The outside bales are so wet that they are starting to get a bit hairy. When the bales are tied, there is always a bit of seed incorporated and this seed is now germinating and I’m growing wheat or barley at the moment. This is without conditioning, just water. We still haven’t picked up any manure as my manure man said it was too wet and he’d let me know when we could. This is galvanizing me to set up a proper composting station as I need a lot of compost for my no dig beds. At the moment, it is a bit rudimentary so isn’t giving me the amount I need. Other things have been more important than finding seven palettes but now, it is a must!

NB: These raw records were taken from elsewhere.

Lemma ends_after_spec off l lo before after :
  -1 <= lo -> runs lo l -> ends_after off l = (before, after) ->
  l = before ++ after /\ Forall (fun e => bitoff e + bitlen e < off) before /\
  match after with [] => True | i :: _ => off <= bitoff i + bitlen i end.
Proof.
  revert lo before after. induction l as [|e l IH]; intros lo before after Hlo Hr; cbn [ends_after]; [by intros [= <- <-]|].
  rewrite (elem_end_runs lo e l Hlo Hr). destruct Hr as (H1 & H2 & H3 & H4). destruct (Z.leb_spec off (bitoff e + bitlen e)).
  - intros [= <- <-]. by split_and!.
  - destruct (ends_after off l) as [b a] eqn:E. intros [= <- <-]. destruct (IH (bitoff e + bitlen e) b a) as (-> & ? & ?); [lia|done|done|].
    split_and!; [done|by apply Forall_cons|done].
Qed.

(** Splitting and joining sequences of runs. *)
Definition last_end (lo : Z) (l : list RleBitmapElement) : Z := foldl (fun _ e => bitoff e + bitlen e) lo l.

Lemma runs_app lo l k : runs lo (l ++ k) <-> runs lo l /\ runs (last_end lo l) k.
Proof.
  revert lo. induction l as [|e l IH]; intros lo; cbn [app runs last_end foldl]; [tauto|].
  fold (last_end (bitoff e + bitlen e) l). rewrite IH. tauto.
Qed.

Lemma last_end_lt lo l off : Forall (fun e => bitoff e + bitlen e < off) l -> lo < off -> last_end lo l < off.
Proof. intros H. revert lo. induction H as [|e l He _ IH]; intros lo Hlo; [done|]. cbn. by apply IH. Qed.

Lemma last_end_ge lo l : runs lo l -> lo <= last_end lo l.
Proof.
  revert lo. induction l as [|e l IH]; intros lo Hr; [done|]. destruct Hr as (H1 & H2 & H3 & H4). apply IH in H4. cbn. unfold last_end in H4. lia.
Qed.

(** ** Setting *)

(** The nodes the caller and a bitmap of [n] runs have together. *)
Definition nodes (f : FreeList) (n : Z) : option Z := match f with None => None | Some l => Some (zlen l + n) end.

Lemma nodes_release f i n : nodes (ReleaseElement f i) n = nodes f (n + 1).
Proof. destruct f as [l|]; [|done]. cbn [ReleaseElement nodes]. rewrite zlen_app, zlen_cons, zlen_nil. f_equal. lia. Qed.

Lemma merge_loop_spec max e itr lo ne nb f e' rest ne' nb' f' :
  merge_loop max e itr ne nb f = (e', rest, ne', nb', f') ->
  0 <= bitoff e <= lo + 1 -> 0 < bitlen e -> max = bitoff e + bitlen e -> max < 2 ^ 64 -> runs lo itr ->
  zlen itr <= ne < 2 ^ 64 ->
  bitoff e' = bitoff e /\ 0 < bitlen e' /\ bitoff e + bitlen e' < 2 ^ 64 /\ runs (bitoff e + bitlen e') rest /\
  (forall b, bit b (e' :: rest) <-> bit b (e :: itr)) /\
  ne' = ne - (zlen itr - zlen rest) /\ wrap64 (nb' - total (e' :: rest)) = wrap64 (nb - total (e :: itr)) /\ nodes f' ne' = nodes f ne.
Proof.
  revert max e lo ne nb f. induction itr as [|i itr IH]; intros max e lo ne nb f; cbn [merge_loop].
  - intros [= <- <- <- <- <-] ? ? -> ? _ ?. split_and!; try done. lia.
  - intros Hm He Hlen -> Hmax Hr Hne. pose proof (elem_end_runs lo i itr ltac:(lia) Hr) as Hend. rewrite Hend in Hm. destruct Hr as (H1 & H2 & H3 & H4).
    destruct (Z.ltb_spec (bitoff e + bitlen e) (bitoff i)) as [Hlt|Hle].
    + injection Hm as <- <- <- <- <-. split_and!; try done; lia.
    + rewrite zlen_cons in *. set (m := Z.max (bitoff e + bitlen e) (bitoff i + bitlen i)) in *. pose proof (zlen_nonneg itr).
      rewrite (wrap_small 64 (m - bitoff e)), (wrap_small 64 (ne - 1)) in Hm by lia.
      apply (IH m _ (bitoff i + bitlen i)) in Hm as (E1 & E2 & E3 & E4 & E5 & E6 & E7 & E8); cbn [bitoff bitlen] in *; try lia; [|done].
      split_and!; try done; [|lia| |].
      * intros b. assert (in_run b (mkElem (bitoff e) (m - bitoff e)) <-> in_run b e \/ in_run b i) as Hb by (unfold in_run; cbn [bitoff bitlen]; lia).
        rewrite E5, !bit_cons, Hb. tauto.
      * rewrite E7. unfold wrap. cbn [total bitlen]. rewrite Zminus_mod_idemp_l. f_equal. lia.
      * rewrite E8, nodes_release. f_equal. lia.
Qed.

Definition can_alloc (ac : bool) (f : FreeList) : bool := match f with None => ac | Some [] => false | Some (_ :: _) => true end.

The carrots are finished and I have a couple of parsnips left in the ground and a few leeks but the kales and rainbow chard are still producing well! I cooked some of the Red Russian kale on its own as I said I would and have decided it is a winner! It has a flavour very similar to spinach and deserves to be used as a single variety – I am going to pick some soon for the 'breakfast chef' to make eggs Florentine. We don’t eat lunch so usually have a good breakfast. Some curly kale is being used in a mushroom and Brie pithivier for supper tonight and tomorrow it will be our beloved kale and flageolet soup. When we were omnivores, vegetables tended to be an accompaniment but now, as they say on a lot of cookery programs, they really are the star of the show!
While I’ve got a lot to do in the next few weeks in the potager, it is going to be tidying up and getting ready for the new season – not exciting stuff, so I’m going to take a break from writing and will be back with how to condition a straw bale garden and it won’t be too late for you to try it too!